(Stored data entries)
####################

(** * vmdecrypt: the per-channel MPEG-TS descrambling engine

    A shallow embedding of [vmdecrypt.go]: the RTP framer ([parseRTP]), the
    PSI walker ([processPacket], [parseEcmPid]), the ECM processor
    ([processECM]), the TS descrambler ([decryptPacket]), the datagram loop
    ([processRTP]) and the ring fan-out ([addToBuf], [currentPtr], [nextPtr],
    [closeBuf]).

    Bytes are integers in [Z]; the fixed-width arithmetic of Go ([uint8],
    [uint16]) is written out with explicit [mod].  A Go slice is modelled
    with its length and its capacity, because slicing is checked against the
    capacity while indexing is checked against the length. *)

From Stdlib Require Import ZArith List Bool Lia.
From Stdlib Require String Ascii.
Import ListNotations.
Local Open Scope Z_scope.

(** ** crypto/aes

    [aes.NewCipher] and [cipher.Block.Decrypt] of the Go standard library
    compute the inverse cipher of FIPS-197.  The functions below follow the
    standard (key expansion of section 5.2, inverse cipher of section 5.3)
    and are checked against its Appendix C vectors further down. *)
Module aes.

Definition BlockSize : nat := 16.

(** Multiplication by x in GF(2^8) modulo x^8 + x^4 + x^3 + x + 1. *)
Definition xtime (a : Z) : Z :=
  if Z.testbit a 7
  then Z.lxor (Z.land (Z.shiftl a 1) 255) 27
  else Z.shiftl a 1.

Fixpoint gmul_loop (n : nat) (a b acc : Z) : Z :=
  match n with
  | O => acc
  | S n' =>
      gmul_loop n' (xtime a) (Z.shiftr b 1)
                (if Z.odd b then Z.lxor acc a else acc)
  end.

Definition gmul (a b : Z) : Z := gmul_loop 8 a b 0.

Fixpoint gpow (a : Z) (n : nat) : Z :=
  match n with
  | O => 1
  | S n' => gmul a (gpow a n')
  end.

(** The multiplicative inverse, with 0 mapped to 0. *)
Definition ginv (a : Z) : Z := gpow a 254.

Definition rotl8 (x : Z) (k : Z) : Z :=
  Z.land (Z.lor (Z.shiftl x k) (Z.shiftr x (8 - k))) 255.

Definition sbox_of (a : Z) : Z :=
  let b := ginv a in
  Z.lxor b (Z.lxor (rotl8 b 1) (Z.lxor (rotl8 b 2)
    (Z.lxor (rotl8 b 3) (Z.lxor (rotl8 b 4) 99)))).

Definition bytes256 : list Z := map Z.of_nat (seq 0 256).

Definition sbox : list Z := Eval vm_compute in map sbox_of bytes256.

Fixpoint index_of (y : Z) (l : list Z) (i : Z) : Z :=
  match l with
  | [] => 0
  | x :: l' => if Z.eqb x y then i else index_of y l' (i + 1)
  end.

Definition inv_sbox : list Z :=
  Eval vm_compute in map (fun y => index_of y sbox 0) bytes256.

Definition SubByte (b : Z) : Z := nth (Z.to_nat b) sbox 0.
Definition InvSubByte (b : Z) : Z := nth (Z.to_nat b) inv_sbox 0.

(** *** Key expansion (FIPS-197, 5.2) *)

Definition word := list Z.

Definition xor_word (a b : word) : word :=
  map (fun i => Z.lxor (nth i a 0) (nth i b 0)) (seq 0 4).

Definition RotWord (w : word) : word :=
  [nth 1 w 0; nth 2 w 0; nth 3 w 0; nth 0 w 0].

Definition SubWord (w : word) : word := map SubByte w.

Definition Rcon (j : nat) : word := [gpow 2 (j - 1); 0; 0; 0].

(** [ws] holds the words produced so far, newest first. *)
Fixpoint expand_loop (Nk : nat) (n : nat) (i : nat) (ws : list word)
  : list word :=
  match n with
  | O => ws
  | S n' =>
      let temp := nth 0 ws [] in
      let temp :=
        if Nat.eqb (Nat.modulo i Nk) 0
        then xor_word (SubWord (RotWord temp)) (Rcon (Nat.div i Nk))
        else if andb (Nat.ltb 6 Nk) (Nat.eqb (Nat.modulo i Nk) 4)
             then SubWord temp
             else temp in
      let w := xor_word (nth (Nk - 1) ws []) temp in
      expand_loop Nk n' (S i) (w :: ws)
  end.

Fixpoint words_of (n : nat) (key : list Z) : list word :=
  match n with
  | O => []
  | S n' => firstn 4 key :: words_of n' (skipn 4 key)
  end.

Fixpoint group4 (n : nat) (ws : list word) : list (list Z) :=
  match n with
  | O => []
  | S n' =>
      (nth 3 ws [] ++ nth 2 ws [] ++ nth 1 ws [] ++ nth 0 ws [])
        :: group4 n' (skipn 4 ws)
  end.

(** The cipher object: the round keys in the order the inverse cipher uses
    them, the key of round Nr first and the key of round 0 last. *)
Definition Block := list (list Z).

Definition expandKey (key : list Z) : Block :=
  let Nk := Nat.div (length key) 4 in
  let Nr := (Nk + 6)%nat in
  let total := (4 * (Nr + 1))%nat in
  group4 (S Nr) (expand_loop Nk (total - Nk) Nk (rev (words_of Nk key))).

(** [aes.NewCipher]: a [KeySizeError] (here [None]) unless the key has 16,
    24 or 32 bytes. *)
Definition NewCipher (key : list Z) : option Block :=
  match length key with
  | 16%nat | 24%nat | 32%nat => Some (expandKey key)
  | _ => None
  end.

(** *** Inverse cipher (FIPS-197, 5.3) *)

Definition AddRoundKey (s k : list Z) : list Z :=
  map (fun i => Z.lxor (nth i s 0) (nth i k 0)) (seq 0 16).

Definition InvShiftRows (s : list Z) : list Z :=
  map (fun i => nth i s 0)
      [0; 13; 10; 7; 4; 1; 14; 11; 8; 5; 2; 15; 12; 9; 6; 3]%nat.

Definition InvSubBytes (s : list Z) : list Z := map InvSubByte s.

Definition inv_mix_column (a0 a1 a2 a3 : Z) : list Z :=
  [ Z.lxor (gmul 14 a0) (Z.lxor (gmul 11 a1) (Z.lxor (gmul 13 a2) (gmul 9 a3)));
    Z.lxor (gmul 9 a0) (Z.lxor (gmul 14 a1) (Z.lxor (gmul 11 a2) (gmul 13 a3)));
    Z.lxor (gmul 13 a0) (Z.lxor (gmul 9 a1) (Z.lxor (gmul 14 a2) (gmul 11 a3)));
    Z.lxor (gmul 11 a0) (Z.lxor (gmul 13 a1) (Z.lxor (gmul 9 a2) (gmul 14 a3))) ].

####################

## Task item
Copy out each line of the data that holds the string "Fixpoint".

## Exercise output
Fixpoint gmul_loop (n : nat) (a b acc : Z) : Z :=
Fixpoint gpow (a : Z) (n : nat) : Z :=
Fixpoint index_of (y : Z) (l : list Z) (i : Z) : Z :=
Fixpoint expand_loop (Nk : nat) (n : nat) (i : nat) (ws : list word)
Fixpoint words_of (n : nat) (key : list Z) : list word :=
Fixpoint group4 (n : nat) (ws : list word) : list (list Z) :=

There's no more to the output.